Activity:
When you reach the line containing "(str_empty agentName ||" in the entries below, begin reproducing lines exactly, and stop once the line containing "Definition last_run_time (agentName" is done.

Saved data entries:
* * *

(* ===== verification/Reactor.v ===== *)
(** * The reactor (internal/reactor: store.go, reactor.go, poller.go, notifier.go;
      internal/harness/registry.go; the adapter of cmd/synapbus/main.go)

    A direct message to a reactive agent starts a run of it, on Kubernetes or
    through the harness registry, unless its trigger settings forbid it: the
    decision chain, the rows of [reactive_runs] that record every evaluation,
    the completion of runs, the coalesced follow-up run, and manual retries.
    What a call starts, a goroutine or a Kubernetes job, is part of its answer
    ([launch]); a goroutine ([spawn]) is run as a call of its own. *)
From stdpp Require Import pretty.
From S2P Require Import Prelude Prog Table Schema Messaging MessagingQueries Trust Reactions Agents.

(** ** The store of runs *)

(** Runs that count against the daily budget and the cooldown. *)
Definition countable (s : RunStatus) : bool :=
  bool_decide (s = RunRunning \/ s = RunSucceeded \/ s = RunFailed).

Definition run_row (r : ReactiveRun) (now id : Z) : ReactiveRun :=
  mkReactiveRun id (Run_AgentName r) (TriggerMessageID r) (TriggerEvent r) (TriggerDepth r) (TriggerFrom r)
    (Run_Status r) (K8sJobName r) (K8sNamespace r) (StartedAt r) None (ErrorLog r) now.

Definition InsertRun (r : ReactiveRun) : M Z :=
  let! now := time_now in
  exec EDb (fun d => set_reactive_runs (insert_row (run_row r now) (reactive_runs d)) d)
           (fun d => next_id (reactive_runs d)).

Definition with_run_status (status : RunStatus) (jobName namespace : string) (startedAt : option Z)
    (r : ReactiveRun) : ReactiveRun :=
  mkReactiveRun (Run_ID r) (Run_AgentName r) (TriggerMessageID r) (TriggerEvent r) (TriggerDepth r)
    (TriggerFrom r) status jobName namespace startedAt (CompletedAt r) (ErrorLog r) (Run_CreatedAt r).

Definition UpdateRunStatus (id : Z) (status : RunStatus) (jobName namespace : string) (startedAt : option Z) : M unit :=
  exec EDb (fun d => set_reactive_runs (update_rows (by_id id)
              (with_run_status status jobName namespace startedAt) (reactive_runs d)) d) (fun _ => tt).

Definition completed_run (status : RunStatus) (errorLog : string) (completedAt : Z) (r : ReactiveRun) : ReactiveRun :=
  mkReactiveRun (Run_ID r) (Run_AgentName r) (TriggerMessageID r) (TriggerEvent r) (TriggerDepth r)
    (TriggerFrom r) status (K8sJobName r) (K8sNamespace r) (StartedAt r) (Some completedAt) errorLog (Run_CreatedAt r).

Definition CompleteRun (id : Z) (status : RunStatus) (errorLog : string) (completedAt : Z) : M unit :=
  exec EDb (fun d => set_reactive_runs (update_rows (by_id id)
              (completed_run status errorLog completedAt) (reactive_runs d)) d) (fun _ => tt).

Definition GetRunByID (id : Z) : M ReactiveRun :=
  query_o EDb (fun d => match find_id id (reactive_runs d) with
                        | Some r => Ok r
                        | None => Err ErrNoRows
                        end).

Definition run_newest (a b : ReactiveRun) : Prop := Run_CreatedAt b <= Run_CreatedAt a.
#[export] Instance run_newest_dec a b : Decision (run_newest a b).
Proof. unfold run_newest. apply _. Defined.

(** An empty filter is absent. *)
Definition run_listed (agentName : string) (status : option RunStatus) (r : ReactiveRun) : bool :=
  (str_empty agentName || String.eqb (Run_AgentName r) agentName) &&
  match status with Some s => bool_decide (Run_Status r = s) | None => true end.

(** LIMIT takes a negative number as no limit, OFFSET one as 0. *)
Definition sql_page {A} (limit offset : Z) (l : list A) : list A :=
  if limit <? 0 then drop (Z.to_nat offset) l else page limit offset l.

(** The start of the day of [now], in UTC. *)
Definition start_of_day (now : Z) : Z := now - now mod 86400.

Definition of_agent (agentName : string) (r : ReactiveRun) : bool := String.eqb (Run_AgentName r) agentName.

Definition today_run (agentName : string) (now : Z) (r : ReactiveRun) : bool :=
  of_agent agentName r && countable (Run_Status r) && (start_of_day now <=? Run_CreatedAt r).

Definition CountTodayRuns (agentName : string) : M Z :=
  let! now := time_now in
  query EDb (fun d => affected (today_run agentName now) (reactive_runs d)).

(** MAX(created_at) of the countable runs; NULL when there are none. *)
Definition last_run_time (agentName : string) (d : db) : option Z :=
  maxZ (Run_CreatedAt <$> select (fun r => of_agent agentName r && countable (Run_Status r)) (reactive_runs d)).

* * *

Answer to this problem:
  (str_empty agentName || String.eqb (Run_AgentName r) agentName) &&
  match status with Some s => bool_decide (Run_Status r = s) | None => true end.

(** LIMIT takes a negative number as no limit, OFFSET one as 0. *)
Definition sql_page {A} (limit offset : Z) (l : list A) : list A :=
  if limit <? 0 then drop (Z.to_nat offset) l else page limit offset l.

(** The start of the day of [now], in UTC. *)
Definition start_of_day (now : Z) : Z := now - now mod 86400.

Definition of_agent (agentName : string) (r : ReactiveRun) : bool := String.eqb (Run_AgentName r) agentName.

Definition today_run (agentName : string) (now : Z) (r : ReactiveRun) : bool :=
  of_agent agentName r && countable (Run_Status r) && (start_of_day now <=? Run_CreatedAt r).

Definition CountTodayRuns (agentName : string) : M Z :=
  let! now := time_now in
  query EDb (fun d => affected (today_run agentName now) (reactive_runs d)).

(** MAX(created_at) of the countable runs; NULL when there are none. *)
Definition last_run_time (agentName : string) (d : db) : option Z :=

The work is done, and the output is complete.